# xgboost

0th

Percentile

##### eXtreme Gradient Boosting (Tree) library

A simple interface for training xgboost model. Look at xgb.train function for a more advanced interface.

##### Usage
xgboost(data = NULL, label = NULL, missing = NULL, params = list(), nrounds, verbose = 1, print.every.n = 1L, early.stop.round = NULL, maximize = NULL, ...)
##### Arguments
data
takes matrix, dgCMatrix, local data file or xgb.DMatrix.
label
the response variable. User should not set this field, if data is local data file or xgb.DMatrix.
missing
Missing is only used when input is dense matrix, pick a float value that represents missing value. Sometimes a data use 0 or other extreme value to represents missing values.
params
the list of parameters.

Commonly used ones are:

• objective objective function, common ones are
• reg:linear linear regression
• binary:logistic logistic regression for classification

• eta step size of each boosting step
• max.depth maximum depth of the tree
• nthread number of thread used in training, if not set, all threads are used
• Look at xgb.train for a more complete list of parameters or https://github.com/dmlc/xgboost/wiki/Parameters for the full list.
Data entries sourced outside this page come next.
(** X9: a falsy result is shown as nothing.  In a run without an upload,
    when the three calls of the query return and [get_response] returns a
    falsy value, the question was asked and the run shows no answer and no
    error message and logs no exception. *)
Theorem falsy_result_shows_nothing (i : Interaction) (w : World L V)
    (v1 v2 v3 : V) :
  upload_gate env i = false ->
  submit_gate env i = true ->
  VectorDB.create_llm (apikey (secrets env)) (temperature_of i)
    (snd (start_objects env w)) = (Returned tt, v1) ->
  VectorDB.create_chain "Unrestricted" "Uploaded documents" v1 = (Returned tt, v2) ->
  VectorDB.get_response (question_of i) v2 = (Returned None, v3) ->
  In (Invoke (GetResponse (question_of i))) (trace (script_run env i w))
  /\ ~ In (StInfo "Anschreiben:") (trace (script_run env i w))
  /\ (forall text, ~ In (StError text) (trace (script_run env i w)))
  /\ (forall text e, ~ In (LogError text e) (trace (script_run env i w)))
  /\ the_vector_db (script_run env i w) = Some v3.
Proof.
  intros Hclosed Hopen H1 H2 H3.
  destruct (run_without_upload i w Hclosed) as (t2 & v' & Hrun & Hform).
  rewrite Hrun. unfold the_vector_db. cbn [trace resources option_map snd].
  inversion Hform as [? Hgate|? tq r ? _ Hquery]; subst; [congruence|].
  destruct (querying_outcome _ _ _ _ _ _ _ _ _ Hquery) as (_ & _ & _ & Hreturned).
  destruct (Hreturned _ _ _ _ H1 H2 H3) as (-> & -> & ->).
  assert (Hkey : key_warning (apikey (secrets env)) = []).
  { unfold key_warning. unfold submit_gate in Hopen.
    apply andb_true_iff in Hopen. destruct Hopen as [_ ->]. reflexivity. }
  rewrite Hkey.
  split; [apply page_trace_in; do 5 right; simpl; auto|].
  assert (Hall : forall x,
            In x (SetPageConfig "Bewerbungsbot "
                  :: logging_entries_of (session_config env (session_state w))
                       (handlers w)
                  ++ []
                  ++ StMarkdown "## :rocket: Willkommen zu deinem Bewerbungs-Assistenten"
                  :: info_entries (apikey (secrets env))
                       (VectorDB.document_names (snd (start_objects env w)))
                  ++ [] ++ StSpinner "Lade..."
                  :: [Invoke (CreateLlm (apikey (secrets env)) (temperature_of i));
                      Invoke (CreateChain "Unrestricted" "Uploaded documents");
                      Invoke (GetResponse (question_of i))] ++ shown None) ->
            x <> StInfo "Anschreiben:"
            /\ (forall text, x <> StError text)
            /\ (forall text e, x <> LogError text e)).
  { intros x Hin. apply page_trace_in in Hin.
    destruct Hin as [H|[H|[H|[H|[H|H]]]]].
    - subst x. repeat split; intros; discriminate.
    - apply logging_entries_of_in in H. destruct H as (_ & text & ->).
      repeat split; intros; discriminate.
    - contradiction.
    - subst x. repeat split; intros; discriminate.
    - apply info_entries_in_cases in H. destruct H as [->|[-> _]];
        repeat split; intros; discriminate.
    - in_cases H; subst x; repeat split; intros; discriminate. }
  split; [intros Hin; now destruct (proj1 (Hall _ Hin))|].
  split; [intros text Hin; now destruct (proj1 (proj2 (Hall _ Hin)) text)|].
  split; [intros text e Hin; now destruct (proj2 (proj2 (Hall _ Hin)) text e)|].
  reflexivity.
Qed.

(** X10: the query stops at the first call that raises.  In a run without
    an upload and with the submit gate open: when [create_llm] raises,
    neither [create_chain] nor [get_response] is called; when [create_chain]
    raises, [get_response] is not called; the exception is logged, and the
    vector database is left as the call that raised left it. *)
Theorem query_stops_at_first_exception (i : Interaction) (w : World L V) :
  upload_gate env i = false ->
  submit_gate env i = true ->
  (forall e v1,
     VectorDB.create_llm (apikey (secrets env)) (temperature_of i)
       (snd (start_objects env w)) = (Raised e, v1) ->
     (forall c, In (Invoke c) (trace (script_run env i w)) ->
                c = CreateLlm (apikey (secrets env)) (temperature_of i))
     /\ In (LogError "Exception during Querying" e) (trace (script_run env i w))
     /\ the_vector_db (script_run env i w) = Some v1)
  /\ (forall v1 e v2,
        VectorDB.create_llm (apikey (secrets env)) (temperature_of i)
          (snd (start_objects env w)) = (Returned tt, v1) ->
        VectorDB.create_chain "Unrestricted" "Uploaded documents" v1
        = (Raised e, v2) ->
        (forall q, ~ In (Invoke (GetResponse q)) (trace (script_run env i w)))
        /\ In (LogError "Exception during Querying" e) (trace (script_run env i w))
        /\ the_vector_db (script_run env i w) = Some v2).
Proof.
  intros Hclosed Hopen.
  destruct (run_without_upload i w Hclosed) as (t2 & v' & Hrun & Hform).
  rewrite Hrun. unfold the_vector_db. cbn [trace resources option_map snd].
  inversion Hform as [? Hgate|? tq r ? _ Hquery]; subst; [congruence|].
  destruct (querying_outcome _ _ _ _ _ _ _ _ _ Hquery) as (Hllm & Hchain & _ & _).
  assert (Hkey : key_warning (apikey (secrets env)) = []).
  { unfold key_warning. unfold submit_gate in Hopen.
    apply andb_true_iff in Hopen. destruct Hopen as [_ ->]. reflexivity. }
  rewrite Hkey.
  assert (Hcalls : forall c tq',
            In (Invoke c)
              (SetPageConfig "Bewerbungsbot "
               :: logging_entries_of (session_config env (session_state w))
                    (handlers w)
               ++ []
               ++ StMarkdown "## :rocket: Willkommen zu deinem Bewerbungs-Assistenten"
               :: info_entries (apikey (secrets env))
                    (VectorDB.document_names (snd (start_objects env w)))
               ++ [] ++ StSpinner "Lade..." :: tq' ++ shown None) ->
            In (Invoke c) tq').
  { intros c tq' Hin. apply page_trace_in in Hin.
    destruct Hin as [H|[H|[H|[H|[H|H]]]]]; try discriminate H.
    - apply logging_entries_of_in in H. destruct H as (_ & text & H).
      discriminate H.
    - contradiction.
    - apply info_entries_in_cases in H. destruct H as [H|[H _]]; discriminate H.
    - apply in_inv in H. destruct H as [H|H]; [discriminate H|].
      simpl in H. now rewrite app_nil_r in H. }
  split.
  - intros e v1 H1. destruct (Hllm _ _ H1) as (-> & -> & ->).
    split; [|split; [|reflexivity]].
    + intros c Hin. apply Hcalls in Hin. in_cases Hin. now inversion Hin.
    + apply page_trace_in. do 5 right. simpl. auto.
  - intros v1 e v2 H1 H2. destruct (Hchain _ _ _ H1 H2) as (-> & -> & ->).
    split; [|split; [|reflexivity]].
    + intros q Hin. apply Hcalls in Hin. in_cases Hin.
    + apply page_trace_in. do 5 right. simpl. auto.
Qed.

End PageMore.

(** * One run after another *)

Section Reruns.

Context {L V : Type} {IL : InfoLoader.t L} {VD : VectorDB.t V}.
Variables env env' : Environment.

(** X2: the config of a session is loaded once and the key of the host at
    every run.  A run loads [config.yml] into a session that has no config
    and keeps the config of a session that has one; a later run of the
    session, under whatever [config.yml] and secrets the host then has,
    keeps that config and takes the key from the secrets of its own time. *)
Theorem config_loaded_once (i i' : Interaction) (w : World L V) :
  config (session_state (script_run env i w))
  = Some (session_config env (session_state w))
  /\ config (session_state (script_run env' i' (script_run env i w)))
     = config (session_state (script_run env i w))
  /\ openai_api_key_host (session_state (script_run env i w))
     = Some (apikey (secrets env))
  /\ openai_api_key_host
       (session_state (script_run env' i' (script_run env i w)))
     = Some (apikey (secrets env')).
Proof.
  destruct (run_exact env i w)
    as (t1 & l1 & v1 & n1 & t2 & v2 & Hrun & _ & _).
  destruct (run_exact env' i' (script_run env i w))
    as (t1' & l1' & v1' & n1' & t2' & v2' & Hrun' & _ & _).
  rewrite Hrun'. rewrite Hrun. cbn [session_state config openai_api_key_host].
  repeat split; reflexivity.
Qed.

(** X3: the handlers of the root logger are decided by the first run of
    the process.  A run that finds no handler adds one, the file [app.log]
    when the config of the session is local and the console otherwise; a
    run that finds handlers keeps them and logs no added handler; so no
    later run, under whatever config, changes the handlers.  The run that
    adds the handler logs it, as added file handler or as added stream
    handler. *)
Theorem logging_decided_once (i i' : Interaction) (w : World L V) :
  (handlers w = [] ->
   handlers (script_run env i w)
   = [if local (session_config env (session_state w))
      then FileHandler "app.log" else StreamHandler])
  /\ (handlers w = [] ->
      In (LogInfo (if local (session_config env (session_state w))
                   then "Added filer_handler" else "Added stream_handler")
            NoValue)
        (trace (script_run env i w)))
  /\ (handlers w <> [] -> handlers (script_run env i w) = handlers w)
  /\ (forall text,
        In (LogInfo text NoValue) (trace (script_run env i w)) ->
        handlers w = []
        /\ text = if local (session_config env (session_state w))
                  then "Added filer_handler" else "Added stream_handler")
  /\ handlers (script_run env' i' (script_run env i w))
     = handlers (script_run env i w).
Proof.
  destruct (run_exact env i w)
    as (t1 & l1 & v1 & n1 & t2 & v2 & Hrun & Hside & Hform).
  destruct (run_exact env' i' (script_run env i w))
    as (t1' & l1' & v1' & n1' & t2' & v2' & Hrun' & _ & _).
  rewrite Hrun'. rewrite Hrun. cbn [handlers trace].
  split; [intros ->; reflexivity|].
  split; [intros ->; apply page_trace_in; right; left; simpl; auto|].
  split; [intros Hsome; destruct (handlers w); [congruence|reflexivity]|].
  split.
  - intros text Hin. apply page_trace_in in Hin.
    destruct Hin as [H|[H|[H|[H|[H|H]]]]]; try discriminate H.
    + unfold logging_entries_of in H. destruct (handlers w); [|contradiction].
      destruct H as [H|[]]. inversion H. auto.
    + exfalso.
      inversion Hside as [? ? ? _|? ? ? ? ? ? ? _ Hup]; subst; [contradiction|].
      destruct Hup; repeat (destruct H as [H|H]; try discriminate H);
        contradiction.
    + exfalso. apply info_entries_in_cases in H.
      destruct H as [H|[H _]]; discriminate H.
    + exfalso.
      inversion Hform as [? _|? tq r ? _ Hquery]; subst.
      * apply key_warning_in in H. destruct H as [_ H]. discriminate H.
      * apply in_app_or in H. destruct H as [H|H];
          [apply key_warning_in in H; destruct H as [_ H]; discriminate H|].
        apply in_inv in H. destruct H as [H|H]; [discriminate H|].
        apply in_app_or in H. destruct H as [H|H].
        -- destruct Hquery; repeat (destruct H as [H|H]; try discriminate H);
             contradiction.
        -- destruct r; repeat (destruct H as [H|H]; try discriminate H);
             contradiction.
  - unfold handlers_after. destruct (handlers w); reflexivity.
Qed.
See also demo/ for walkthrough example in R.

nrounds
the max number of iterations
verbose
If 0, xgboost will stay silent. If 1, xgboost will print information of performance. If 2, xgboost will print information of both performance and construction progress information
print.every.n
Print every N progress messages when verbose>0. Default is 1 which means all messages are printed.
early.stop.round
If NULL, the early stopping function is not triggered. If set to an integer k, training with a validation set will stop if the performance keeps getting worse consecutively for k rounds.
maximize
If feval and early.stop.round are set, then maximize must be set as well. maximize=TRUE means the larger the evaluation score the better.
...
other parameters to pass to params.
##### Details

This is the modeling function for Xgboost.

Parallelization is automatically enabled if OpenMP is present.

Number of threads can also be manually specified via nthread parameter.

• xgboost
##### Examples
data(agaricus.train, package='xgboost')
data(agaricus.test, package='xgboost')
train <- agaricus.train
test <- agaricus.test
bst <- xgboost(data = train$data, label = train$label, max.depth = 2,
eta = 1, nthread = 2, nround = 2, objective = "binary:logistic")
pred <- predict(bst, test\$data)